REDEMPTIONS AT THE OPTION OF THE TRUST
Section 3. The Trust shall have the right at its option
and at any time to redeem Shares of any Shareholder at the net
asset value thereof as determined in accordance with the Bylaws:
(i) if at such time such Shareholder owns fewer Shares than, or
Shares having an aggregate net asset value of less than, an
amount determined from time to time by the Trustees; or (ii) to
the extent that such Shareholder owns Shares of a particular
series of Shares equal to or in excess of a percentage of the
outstanding Shares of that series determined from time to time by
the Trustees; or (iii) to the extent that such Shareholder owns
Shares of the Trust representing a percentage equal to or in
excess of such percentage of the aggregate number of outstanding
Shares of the Trust or the aggregate net asset value of the Trust
determined from time to time by the Trustees.
ARTICLE VIII
INDEMNIFICATION
SHAREHOLDERS
Section 4. In case any Shareholder or former
Shareholder
shall be held to be personally liable solely by reason of his or
her being or having been a Shareholder and not because of his or
her acts or omissions or for some other reason, the Shareholder
or former Shareholder (or his or her heirs, executors,
administrators or other legal representatives or in the case of a
corporation or other entity, its corporate or other general
successor) shall be entitled to be held harmless from and
indemnified against all loss and expense arising from such
liability, but only out of the assets of the particular series of
Shares of which he or she is or was a Shareholder.
ARTICLE IX
MISCELLANEOUS
TRUSTEES, SHAREHOLDERS, ETC. NOT PERSONALLY LIABLE; NOTICE
Section 1. All persons extending credit to, contracting
with or having any claim against the Trust or a particular series
of Shares shall look only to the assets of the Trust or the
assets of that particular series of Shares for payment under such
credit, contract or claim, and neither the Shareholders nor the
Trustees, nor any of the Trust's officers, employees or agents,
whether past, present or future, shall be personally liable
therefor.

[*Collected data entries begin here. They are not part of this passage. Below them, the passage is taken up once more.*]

(** * SystemMonitor: a shallow embedding of the monitoring core

    The development follows the TypeScript class [SystemMonitor]: its
    configuration merge, the per-family collectors, the alert evaluator
    [checkAlerts], the retention sweep [cleanupOldMetrics], the queries
    [getMetrics], [getAnalysis] and [healthCheck], and the [start]/[stop]
    lifecycle.

    Modelling conventions.
    - A JavaScript [number] stored in a record is an exact rational or one
      of the three special values [NaN], [+Infinity], [-Infinity], and the
      arithmetic of the collectors, the health score and the averages is
      exact.  The trend is the exception: its verdict is read off a computed
      difference at a fixed bound, where the rounding of each operation
      decides, so [Double.calculateTrend], the function [getAnalysis] calls,
      runs in IEEE 754 binary64.  [calculateTrend] without the prefix is the
      same function over exact numbers.
    - [Date.now()] and [Math.random()] read an oracle kept in the [World];
      the events handed to the [EventEmitter] and the lines written to the
      console are appended to the world's log.  Listeners are the client's
      code and are taken to return normally.  The operations at the top
      level describe a monitor on which an ['error'] listener is registered,
      as in the tests and examples of the repository; [Emitter] runs the
      tick for either case, with Node's rule that an ['error'] event nobody
      listens to is thrown.
    - Every [await]ed provider call is replaced by its outcome, [Ok v] or
      [Err cause], supplied per call in a [Provider] record.
    - A call sequence ([Call], [runAll]) is a sequence of calls each awaited
      before the next is made, and a tick runs as a whole.  [Step] and
      [steps] also schedule the two parts of a [start()] that is not
      awaited.
    - A property of a configuration object is either present or absent;
      a property explicitly set to [undefined] is not modelled. *)

From Stdlib Require Import ZArith QArith Qround Qabs List String Bool Lia Lqa SpecFloat.
Import ListNotations.

Local Open Scope Z_scope.

(** ** JavaScript numbers *)

Module JS.

Inductive num : Type :=
  | Fin (q : Q)
  | PInf
  | NInf
  | NaN.

Definition of_Z (z : Z) : num := Fin (inject_Z z).
Definition of_nat (n : nat) : num := of_Z (Z.of_nat n).

Definition add (a b : num) : num :=
    match a, b with
    | NaN, _ | _, NaN => NaN
    | Fin x, Fin y => Fin (x + y)
    | PInf, NInf | NInf, PInf => NaN
    | PInf, _ | _, PInf => PInf
    | NInf, _ | _, NInf => NInf
    end.

Definition neg (a : num) : num :=
    match a with
    | Fin x => Fin (- x)
    | PInf => NInf
    | NInf => PInf
    | NaN => NaN
    end.

Definition sub (a b : num) : num :=
    match a, b with
    | Fin x, Fin y => Fin (x - y)
    | _, _ => add a (neg b)
    end.

  (** An infinity scaled by a finite factor: the sign follows the factor,
      and a zero factor gives [NaN]. *)
Definition scale_inf (positive : bool) (y : Q) : num :=
    match (y ?= 0)%Q with
    | Eq => NaN
    | Gt => if positive then PInf else NInf
    | Lt => if positive then NInf else PInf
    end.

Definition mul (a b : num) : num :=
    match a, b with
    | NaN, _ | _, NaN => NaN
    | Fin x, Fin y => Fin (x * y)
    | PInf, Fin y | Fin y, PInf => scale_inf true y
    | NInf, Fin y | Fin y, NInf => scale_inf false y
    | PInf, PInf | NInf, NInf => PInf
    | PInf, NInf | NInf, PInf => NInf
    end.

  (** Division; the divisor zero is the positive zero. *)
Definition div (a b : num) : num :=
    match a, b with
    | NaN, _ | _, NaN => NaN
    | Fin x, Fin y =>
        if Qeq_bool y 0 then
          match (x ?= 0)%Q with
          | Eq => NaN
          | Gt => PInf
          | Lt => NInf
          end
        else Fin (x / y)
    | Fin _, (PInf | NInf) => Fin 0
    | PInf, Fin y => if Qle_bool 0 y then PInf else NInf
    | NInf, Fin y => if Qle_bool 0 y then NInf else PInf
    | (PInf | NInf), (PInf | NInf) => NaN
    end.

  (** Ordering; [None] when an operand is [NaN]. *)
Definition cmp (a b : num) : option comparison :=
    match a, b with
    | NaN, _ | _, NaN => None
    | Fin x, Fin y => Some (x ?= y)%Q
    | PInf, PInf | NInf, NInf => Some Eq
    | PInf, _ | _, NInf => Some Gt
    | NInf, _ | _, PInf => Some Lt
    end.

  (** [a >= b], [a > b], [a < b], [a <= b]: false as soon as one side is [NaN]. *)
Definition ge (a b : num) : bool :=
    match cmp a b with Some Gt | Some Eq => true | _ => false end.
Definition gt (a b : num) : bool :=
    match cmp a b with Some Gt => true | _ => false end.
Definition lt (a b : num) : bool :=
    match cmp a b with Some Lt => true | _ => false end.
Definition le (a b : num) : bool :=
    match cmp a b with Some Lt | Some Eq => true | _ => false end.

  (** [Math.round]: the nearest integer, halves going up. *)
Definition Math_round (a : num) : num :=
    match a with
    | Fin x => of_Z (Qfloor (x + (1 # 2)))
    | _ => a
    end.

Definition Math_abs (a : num) : num :=
    match a with
    | Fin x => Fin (Qabs x)
    | PInf | NInf => PInf
    | NaN => NaN
    end.

  (** [Math.max] of two arguments; [NaN] is contagious. *)
Definition Math_max (a b : num) : num :=
    match cmp a b with
    | None => NaN
    | Some Lt => b
    | Some _ => a
    end.

  (** Truthiness of a number: [0] and [NaN] are falsy. *)
Definition truthy (a : num) : bool :=
    match a with
    | Fin x => negb (Qeq_bool x 0)
    | NaN => false
    | PInf | NInf => true
    end.

  (** [a || d] on numbers. *)
Definition or_else (a d : num) : num := if truthy a then a else d.

  (** [a.reduce((s, x) => s + x, 0)] *)
Definition sum (l : list num) : num := fold_left add l (of_Z 0).

  (** [Array.prototype.slice(start, end)], negative indices counting from
      the end; [None] stands for an omitted [end]. *)
Definition rel_index (len i : Z) : Z :=
    if i <? 0 then Z.max (len + i) 0 else Z.min i len.
(** * Workload-variant autoscaler: adapter layer, metrics collector and
      optimization engine

    A shallow embedding of
      - [internal/utils/utils.go]   (system-data builder and adapters),
      - [internal/collector/collector.go] (metrics collection),
      - the optimizer engine ([VariantAutoscalingsEngine.Optimize]),
    together with the properties the design document states about them.

    Conventions.
      - Go [float64]/[float32] values are IEEE-754 values, represented by
        [spec_float] with the binary64 / binary32 parameters.
      - Go [int]/[int32] values are [Z].
      - Go [map[string]T] is [gmap string T]; a map that may be [nil] is an
        [option] of it.
      - Go [error] is [option error]: [None] is [nil].
      - A function that mutates [*SystemData] takes the system data and
        returns the new one next to its error.
      - [time.Now()] reads an explicit clock. *)

From Stdlib Require Import ZArith Lia Bool.
From Stdlib Require Import Floats.SpecFloat.
From Stdlib Require Import Strings.String Strings.Ascii.
From Stdlib Require Import Numbers.DecimalString.
From stdpp Require Import base option list gmap strings.

Local Open Scope string_scope.
Local Open Scope Z_scope.

(** Go's [error] values are carried by their message. *)
Definition error := string.

(* ================================================================== *)
(** * Floating point: the parts of Go's [math] and [strconv] in use    *)
(* ================================================================== *)

Module Float.

(** [float64]: binary64, 53 bits of precision. *)
Definition prec64 : Z := 53.
Definition emax64 : Z := 1024.
(** [float32]: binary32, 24 bits of precision. *)
Definition prec32 : Z := 24.
Definition emax32 : Z := 128.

Nothing in this Declaration of Trust shall protect any
Trustee against any liability to which such Trustee would
otherwise be subject by reason of wilful misfeasance, bad faith,
gross negligence or reckless disregard of the duties involved in
the conduct of the office of Trustee.
Every note, bond, contract, instrument, certificate or
undertaking made or issued by the Trustees or by any officer or
officers shall give notice that this Declaration of Trust is on
file with the Secretary of The Commonwealth of Massachusetts and
shall recite that the same was executed or made by or on behalf
of the Trust or by them as Trustee or Trustees or as officer or
officers and not individually and that the obligations of such
instrument are not binding upon any of them or the Shareholders
individually but are binding only upon the assets and property of
the Trust, and may contain such further recital as he or she or
they may deem appropriate, but the omission thereof shall not
operate to bind any Trustee or Trustees or officer or officers or
Shareholder or Shareholders individually.